Work required:
In full and word for word, print the data below.

Records for this exercise:

>>>>>

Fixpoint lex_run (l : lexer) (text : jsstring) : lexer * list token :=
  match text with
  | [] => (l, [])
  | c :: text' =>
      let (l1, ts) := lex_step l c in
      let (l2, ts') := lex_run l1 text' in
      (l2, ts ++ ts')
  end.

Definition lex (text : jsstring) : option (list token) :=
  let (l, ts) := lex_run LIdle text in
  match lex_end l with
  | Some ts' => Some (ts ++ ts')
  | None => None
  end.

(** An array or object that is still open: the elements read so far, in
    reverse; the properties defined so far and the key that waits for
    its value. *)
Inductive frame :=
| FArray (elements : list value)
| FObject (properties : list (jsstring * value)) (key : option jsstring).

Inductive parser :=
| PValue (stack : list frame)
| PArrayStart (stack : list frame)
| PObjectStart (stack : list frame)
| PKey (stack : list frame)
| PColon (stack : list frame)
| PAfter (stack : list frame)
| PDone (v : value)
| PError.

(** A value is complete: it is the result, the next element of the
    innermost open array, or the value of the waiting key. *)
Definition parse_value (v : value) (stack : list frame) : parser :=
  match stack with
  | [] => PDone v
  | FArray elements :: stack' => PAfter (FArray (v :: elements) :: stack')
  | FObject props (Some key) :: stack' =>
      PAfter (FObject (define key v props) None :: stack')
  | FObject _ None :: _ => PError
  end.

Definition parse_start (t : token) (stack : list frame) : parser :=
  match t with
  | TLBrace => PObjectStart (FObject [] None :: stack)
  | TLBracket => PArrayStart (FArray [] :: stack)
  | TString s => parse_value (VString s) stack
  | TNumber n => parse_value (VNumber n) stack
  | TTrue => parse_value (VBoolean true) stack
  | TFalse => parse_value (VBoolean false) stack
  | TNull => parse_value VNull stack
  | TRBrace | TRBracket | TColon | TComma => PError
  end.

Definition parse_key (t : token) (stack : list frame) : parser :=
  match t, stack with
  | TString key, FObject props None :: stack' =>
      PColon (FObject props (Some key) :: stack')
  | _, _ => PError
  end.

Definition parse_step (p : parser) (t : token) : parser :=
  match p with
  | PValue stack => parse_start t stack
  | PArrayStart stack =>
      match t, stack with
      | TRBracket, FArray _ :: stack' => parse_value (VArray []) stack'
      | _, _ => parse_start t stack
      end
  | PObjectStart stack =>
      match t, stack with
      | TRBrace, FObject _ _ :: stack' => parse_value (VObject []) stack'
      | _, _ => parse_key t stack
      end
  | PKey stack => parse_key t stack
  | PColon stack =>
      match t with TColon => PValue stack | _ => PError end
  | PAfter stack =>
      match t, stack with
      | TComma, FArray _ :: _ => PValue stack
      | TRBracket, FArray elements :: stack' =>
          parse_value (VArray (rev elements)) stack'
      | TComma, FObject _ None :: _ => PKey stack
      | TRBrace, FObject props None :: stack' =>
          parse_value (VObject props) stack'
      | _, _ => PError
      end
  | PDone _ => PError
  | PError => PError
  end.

<<<<<

Answer to this problem:
Fixpoint lex_run (l : lexer) (text : jsstring) : lexer * list token :=
  match text with
  | [] => (l, [])
  | c :: text' =>
      let (l1, ts) := lex_step l c in
      let (l2, ts') := lex_run l1 text' in
      (l2, ts ++ ts')
  end.

Definition lex (text : jsstring) : option (list token) :=
  let (l, ts) := lex_run LIdle text in
  match lex_end l with
  | Some ts' => Some (ts ++ ts')
  | None => None
  end.

(** An array or object that is still open: the elements read so far, in
    reverse; the properties defined so far and the key that waits for
    its value. *)
Inductive frame :=
| FArray (elements : list value)
| FObject (properties : list (jsstring * value)) (key : option jsstring).

Inductive parser :=
| PValue (stack : list frame)
| PArrayStart (stack : list frame)
| PObjectStart (stack : list frame)
| PKey (stack : list frame)
| PColon (stack : list frame)
| PAfter (stack : list frame)
| PDone (v : value)
| PError.

(** A value is complete: it is the result, the next element of the
    innermost open array, or the value of the waiting key. *)
Definition parse_value (v : value) (stack : list frame) : parser :=
  match stack with
  | [] => PDone v
  | FArray elements :: stack' => PAfter (FArray (v :: elements) :: stack')
  | FObject props (Some key) :: stack' =>
      PAfter (FObject (define key v props) None :: stack')
  | FObject _ None :: _ => PError
  end.

Definition parse_start (t : token) (stack : list frame) : parser :=
  match t with
  | TLBrace => PObjectStart (FObject [] None :: stack)
  | TLBracket => PArrayStart (FArray [] :: stack)
  | TString s => parse_value (VString s) stack
  | TNumber n => parse_value (VNumber n) stack
  | TTrue => parse_value (VBoolean true) stack
  | TFalse => parse_value (VBoolean false) stack
  | TNull => parse_value VNull stack
  | TRBrace | TRBracket | TColon | TComma => PError
  end.

Definition parse_key (t : token) (stack : list frame) : parser :=
  match t, stack with
  | TString key, FObject props None :: stack' =>
      PColon (FObject props (Some key) :: stack')
  | _, _ => PError
  end.

Definition parse_step (p : parser) (t : token) : parser :=
  match p with
  | PValue stack => parse_start t stack
  | PArrayStart stack =>
      match t, stack with
      | TRBracket, FArray _ :: stack' => parse_value (VArray []) stack'
      | _, _ => parse_start t stack
      end
  | PObjectStart stack =>
      match t, stack with
      | TRBrace, FObject _ _ :: stack' => parse_value (VObject []) stack'
      | _, _ => parse_key t stack
      end
  | PKey stack => parse_key t stack
  | PColon stack =>
      match t with TColon => PValue stack | _ => PError end
  | PAfter stack =>
      match t, stack with
      | TComma, FArray _ :: _ => PValue stack
      | TRBracket, FArray elements :: stack' =>
          parse_value (VArray (rev elements)) stack'
      | TComma, FObject _ None :: _ => PKey stack
      | TRBrace, FObject props None :: stack' =>
          parse_value (VObject props) stack'
      | _, _ => PError
      end
  | PDone _ => PError
  | PError => PError
  end.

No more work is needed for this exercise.